Collected data
(** * ThermoApp: thermodynamic property resolution and process evaluation

    A shallow embedding of [main.py]: the saturation-table lookups
    ([interpolate_water_property_by_T], [get_tsat], [get_psat]), the water
    property resolver ([calculate_water_properties] and its IAPWS branch),
    the request handlers that read and write the in-memory store
    ([submit_gas], [submit_next_stage]) and the two process evaluators
    ([get_results] for ideal gases, [get_water_results] for water).

    Numbers.  A Python float is modelled by the rational it denotes: the
    water side of the program only adds, multiplies, divides, compares and
    rounds to a decimal place, so it lives in [Q] and stays executable.
    The ideal-gas evaluator takes logarithms and real powers and lives in
    [R].  Binary rounding error, NaN and infinities are outside the model.

    Whether a number of a request body is a Python [int] or a [float] is
    kept only where the program's answer depends on it: for [cp] and [cv],
    which [submit_gas] divides as they came.  Everywhere else the code
    converts with [float] before it computes, or combines the number with
    a float.

    Strings.  A string is ASCII text; [lower] and [repr] are the ASCII part
    of [str.lower] and [repr].

    Exceptions.  Python code that can raise is a computation in [py]; an
    exception whose text depends on where it was raised carries that text
    (the wording is CPython 3.11's). *)

From Stdlib Require Import ZArith QArith Qround Qminmax Qabs.
From Stdlib Require Import Reals Lra.
From Stdlib Require Import List Sorted String Ascii Bool Lia Lqa.
Import ListNotations.

Local Open Scope Q_scope.

(* ------------------------------------------------------------------ *)
(** ** Exceptions *)

Inductive exn : Type :=
| KeyError (key : string)
| IndexError
| ZeroDivisionError (message : string)
| TypeError (message : string)
| ValueError (msg : string)
| UnboundLocalError (name : string).

Inductive py (A : Type) : Type :=
| Return (a : A)
| Raise (e : exn).

Arguments Return {A} a.
Arguments Raise {A} e.

Definition bind {A B : Type} (m : py A) (k : A -> py B) : py B :=
  match m with
  | Return a => k a
  | Raise e => Raise e
  end.

Notation "x <- m ;; k" := (bind m (fun x => k))
  (at level 61, m at next level, right associativity).

(** [c in s] for a character. *)
Fixpoint contains (c : ascii) (s : string) : bool :=
  match s with
  | EmptyString => false
  | String c' s' => Ascii.eqb c c' || contains c s'
  end.

(** [s.isascii()] *)
Fixpoint isascii (s : string) : bool :=
  match s with
  | EmptyString => true
  | String c s' => (nat_of_ascii c <? 128)%nat && isascii s'
  end.

Definition hex_digit (n : nat) : ascii :=
  match n with
  | 0 => "0" | 1 => "1" | 2 => "2" | 3 => "3" | 4 => "4" | 5 => "5"
  | 6 => "6" | 7 => "7" | 8 => "8" | 9 => "9" | 10 => "a" | 11 => "b"
  | 12 => "c" | 13 => "d" | 14 => "e" | _ => "f"
  end%char%nat.

(** One character of [repr(s)]: the quote and the backslash are escaped
    with a backslash, tab, newline and carriage return are written [\t],
    [\n], [\r], every other control character [\xNN], and a printable
    character is copied. *)
Definition repr_char (quote c : ascii) : string :=
  let n := nat_of_ascii c in
  if Ascii.eqb c quote || Ascii.eqb c "\"
  then String "\" (String c EmptyString)
  else if (n =? 9)%nat then "\t"%string
  else if (n =? 10)%nat then "\n"%string
  else if (n =? 13)%nat then "\r"%string
  else if ((n <? 32) || (n =? 127))%nat
  then String "\" (String "x" (String (hex_digit (n / 16))
                                 (String (hex_digit (n mod 16)) EmptyString)))
  else String c EmptyString.

Fixpoint repr_body (quote : ascii) (s : string) : string :=
  match s with
  | EmptyString => EmptyString
  | String c s' => (repr_char quote c ++ repr_body quote s')%string
  end.

(** [repr(s)] of a string: between single quotes, or between double quotes
    when [s] holds a single quote and no double quote. *)
Definition repr (s : string) : string :=
  let quote :=
    if contains "'" s && negb (contains "034" s) then "034"%char
    else "'"%char in
  String quote (repr_body quote s ++ String quote EmptyString).

(** A string [repr] copies unchanged between single quotes: printable
    characters other than the single quote and the backslash. *)
Fixpoint plain (s : string) : bool :=
  match s with
  | EmptyString => true
  | String c s' =>
      let n := nat_of_ascii c in
      (32 <=? n)%nat && (n <? 127)%nat
      && negb (Ascii.eqb c "'") && negb (Ascii.eqb c "\") && plain s'
  end.

(** [str(e)] as it appears in the handlers' error messages; [str] of a
    [KeyError] is [repr] of the key. *)
Definition str_exn (e : exn) : string :=
  match e with
  | KeyError k => repr k
  | IndexError => "single positional indexer is out-of-bounds"%string
  | ZeroDivisionError m => m
  | TypeError m => m
  | ValueError m => m
  | UnboundLocalError n =>
      ("cannot access local variable '" ++ n
       ++ "' where it is not associated with a value")%string
  end.

(* ------------------------------------------------------------------ *)
(** ** Python numerics on rationals *)

Definition Qlt_bool (a b : Q) : bool := negb (Qle_bool b a).

(** Truthiness of a value that is [None] or a float. *)
Definition truthy (o : option Q) : bool :=
  match o with
  | None => false
  | Some q => negb (Qeq_bool q 0)
  end.

(** Round half to even, the tie rule of Python's and NumPy's [round]. *)
Definition round_half_even (q : Q) : Z :=
  let f := Qfloor q in
  match Qcompare (q - inject_Z f) (1 # 2) with
  | Lt => f
  | Gt => (f + 1)%Z
  | Eq => if Z.even f then f else (f + 1)%Z
  end.

(** [round(q, ndigits)]. *)
Definition py_round (q : Q) (ndigits : nat) : Q :=
  let scale := inject_Z (10 ^ Z.of_nat ndigits) in
  inject_Z (round_half_even (q * scale)) / scale.

(** [max(0.0, min(1.0, x))]. *)
Definition clamp01 (x : Q) : Q := Qmax 0 (Qmin 1 x).

(* ------------------------------------------------------------------ *)
(** ** The saturation table ([water_df]) *)

Record Row : Type := mkRow {
  T_sat : Q; P_bar : Q;
  vf : Q; vg : Q; uf : Q; ug : Q;
  hf : Q; hfg : Q; sf : Q; sg : Q
}.

Inductive Column : Type :=
| cT_sat | cP_bar | cvf | cvg | cuf | cug | chf | chfg | csf | csg.

(** [row[prop_name]]. *)
Definition col (c : Column) (r : Row) : Q :=
  match c with
  | cT_sat => T_sat r | cP_bar => P_bar r
  | cvf => vf r | cvg => vg r | cuf => uf r | cug => ug r
  | chf => hf r | chfg => hfg r | csf => sf r | csg => sg r
  end.

Definition DataFrame := list Row.

(** [df.empty]. *)
Definition empty (df : DataFrame) : bool :=
  match df with [] => true | _ => false end.

(** [df[c].min()] and [df[c].max()]; the callers test [df.empty] first, the
    empty frame is given 0 here. *)
Definition col_min (c : Column) (df : DataFrame) : Q :=
  match df with
  | [] => 0
  | r :: rs => fold_left (fun m r' => Qmin m (col c r')) rs (col c r)
  end.

Definition col_max (c : Column) (df : DataFrame) : Q :=
  match df with
  | [] => 0
  | r :: rs => fold_left (fun m r' => Qmax m (col c r')) rs (col c r)
  end.

(** [df[df[c] <= x]] and [df[df[c] >= x]]: boolean-mask selection keeps the
    rows in their order. *)
Definition rows_le (c : Column) (x : Q) (df : DataFrame) : DataFrame :=
  filter (fun r => Qle_bool (col c r) x) df.

Definition rows_ge (c : Column) (x : Q) (df : DataFrame) : DataFrame :=
  filter (fun r => Qle_bool x (col c r)) df.

(** [.iloc[0]] and [.iloc[-1]] raise [IndexError] on an empty selection. *)
Definition iloc_first (df : DataFrame) : py Row :=
  match df with
  | [] => Raise IndexError
  | r :: _ => Return r
  end.

Fixpoint iloc_last (df : DataFrame) : py Row :=
  match df with
  | [] => Raise IndexError
  | [r] => Return r
  | _ :: rs => iloc_last rs
  end.

(** [df.sort_values(c)]: ascending.  pandas leaves the order of rows with
    equal keys to its sorting algorithm; here they keep their order. *)
Fixpoint insert_row (c : Column) (r : Row) (df : DataFrame) : DataFrame :=
  match df with
  | [] => [r]
  | r' :: rs =>
      if Qlt_bool (col c r) (col c r')
      then r :: r' :: rs
      else r' :: insert_row c r rs
  end.

Definition sort_values (c : Column) (df : DataFrame) : DataFrame :=
  fold_left (fun acc r => insert_row c r acc) df [].

(** Clamp a lookup key to the table bounds, with the [clamped] flag. *)
Definition clamp_key (lo hi x : Q) : Q * bool :=
  if Qlt_bool x lo then (lo, true)
  else if Qlt_bool hi x then (hi, true)
  else (x, false).

(** Linear interpolation between two bracketing rows, as all three lookups
    write it. *)
Definition lerp (x x1 x2 y1 y2 : Q) : Q :=
  y1 + (y2 - y1) * (x - x1) / (x2 - x1).

(** [interpolate_water_property_by_T(T_C, prop_name)] *)
Definition interpolate_water_property_by_T
    (df : DataFrame) (T_C : Q) (prop_name : Column) : py (option Q) :=
  if empty df then Return None
  else
    let T_min := col_min cT_sat df in
    let T_max := col_max cT_sat df in
    let T_C := fst (clamp_key T_min T_max T_C) in
    lower <- iloc_last (rows_le cT_sat T_C df) ;;
    upper <- iloc_first (rows_ge cT_sat T_C df) ;;
    if Qeq_bool (T_sat lower) (T_sat upper)
    then Return (Some (col prop_name lower))
    else Return (Some (lerp T_C (T_sat lower) (T_sat upper)
                            (col prop_name lower) (col prop_name upper))).

(** The unrounded value of a sorted lookup: key column [k], value column
    [v], key already clamped. *)
Definition lookup_sorted (k v : Column) (df_sorted : DataFrame) (x : Q) : py Q :=
  lower <- iloc_last (rows_le k x df_sorted) ;;
  upper <- iloc_first (rows_ge k x df_sorted) ;;
  if Qeq_bool (col k lower) (col k upper)
  then Return (col v lower)
  else Return (lerp x (col k lower) (col k upper) (col v lower) (col v upper)).

(** [get_tsat(P)] *)
Definition get_tsat (df : DataFrame) (P : Q) : py (option Q * bool) :=
  if empty df then Return (None, false)
  else
    let df_sorted := sort_values cP_bar df in
    let P_min := col_min cP_bar df_sorted in
    let P_max := col_max cP_bar df_sorted in
    let '(P, clamped) := clamp_key P_min P_max P in
    Tsat <- lookup_sorted cP_bar cT_sat df_sorted P ;;
    Return (Some (py_round Tsat 5), clamped).

(** [get_psat(T_C)] *)
Definition get_psat (df : DataFrame) (T_C : Q) : py (option Q * bool) :=
  if empty df then Return (None, false)
  else
    let df_sorted := sort_values cT_sat df in
    let T_min := col_min cT_sat df_sorted in
    let T_max := col_max cT_sat df_sorted in
    let '(T_C, clamped) := clamp_key T_min T_max T_C in
    Psat <- lookup_sorted cT_sat cP_bar df_sorted T_C ;;
    Return (Some (py_round Psat 5), clamped).

(* ------------------------------------------------------------------ *)
(** ** The IAPWS-IF97 library, as the program sees it *)

(** The attributes the program reads off an [IAPWS97] object. *)
Record IapwsPoint : Type := mkPoint {
  ip_v : Q; ip_u : Q; ip_h : Q; ip_s : Q; ip_P : Q
}.

(** A call of the library's constructor: [IAPWS97(T=, P=)] or [IAPWS97(T=, x=)]. *)
Inductive IapwsCall : Type :=
| CallTP (T_K P_MPa : Q)
| CallTx (T_K x : Q).

(** What the process is started with: whether [import iapws] succeeded, the
    library (a call answers [None] when it raises) and the loaded table. *)
Record Env : Type := mkEnv {
  IAPWS_AVAILABLE : bool;
  IAPWS97 : IapwsCall -> option IapwsPoint;
  water_df : DataFrame
}.

(** The property dictionary returned by both resolver paths. *)
Record WaterProps : Type := mkProps {
  wp_T : option Q; wp_P : option Q; wp_P_sat : Q; wp_x : Q;
  wp_v : Q; wp_u : Q; wp_h : Q; wp_s : Q;
  wp_vf : Q; wp_vg : Q; wp_uf : Q; wp_ug : Q;
  wp_hf : Q; wp_hfg : Q; wp_sf : Q; wp_sg : Q;
  wp_source : string
}.

Definition set_x (x : Q) (r : WaterProps) : WaterProps :=
  mkProps (wp_T r) (wp_P r) (wp_P_sat r) x (wp_v r) (wp_u r) (wp_h r) (wp_s r)
          (wp_vf r) (wp_vg r) (wp_uf r) (wp_ug r)
          (wp_hf r) (wp_hfg r) (wp_sf r) (wp_sg r) (wp_source r).

Definition set_T_P (T P : option Q) (r : WaterProps) : WaterProps :=
  mkProps T P (wp_P_sat r) (wp_x r) (wp_v r) (wp_u r) (wp_h r) (wp_s r)
          (wp_vf r) (wp_vg r) (wp_uf r) (wp_ug r)
          (wp_hf r) (wp_hfg r) (wp_sf r) (wp_sg r) (wp_source r).

(** [0 < x < 1] *)
Definition strictly_between_0_1 (x : Q) : bool := Qlt_bool 0 x && Qlt_bool x 1.

(** The inner [try] of [calculate_water_properties_iapws]: saturated liquid
    and vapour at the same temperature.  [None] is the [except] branch. *)
Definition iapws_saturation (env : Env) (T_K : Q)
  : list IapwsCall * option (IapwsPoint * IapwsPoint) :=
  match IAPWS97 env (CallTx T_K 0) with
  | None => ([CallTx T_K 0], None)
  | Some sat_liquid =>
      match IAPWS97 env (CallTx T_K 1) with
      | None => ([CallTx T_K 0; CallTx T_K 1], None)
      | Some sat_vapor => ([CallTx T_K 0; CallTx T_K 1], Some (sat_liquid, sat_vapor))
      end
  end.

→ REQUIRED WORK
Your answer should be the exact lines above from the one with "Record WaterProps : Type" through the one with "Definition set_x (x", both included, and nothing besides.

→ RESULT OF THIS EXERCISE
Record WaterProps : Type := mkProps {
  wp_T : option Q; wp_P : option Q; wp_P_sat : Q; wp_x : Q;
  wp_v : Q; wp_u : Q; wp_h : Q; wp_s : Q;
  wp_vf : Q; wp_vg : Q; wp_uf : Q; wp_ug : Q;
  wp_hf : Q; wp_hfg : Q; wp_sf : Q; wp_sg : Q;
  wp_source : string
}.

Definition set_x (x : Q) (r : WaterProps) : WaterProps :=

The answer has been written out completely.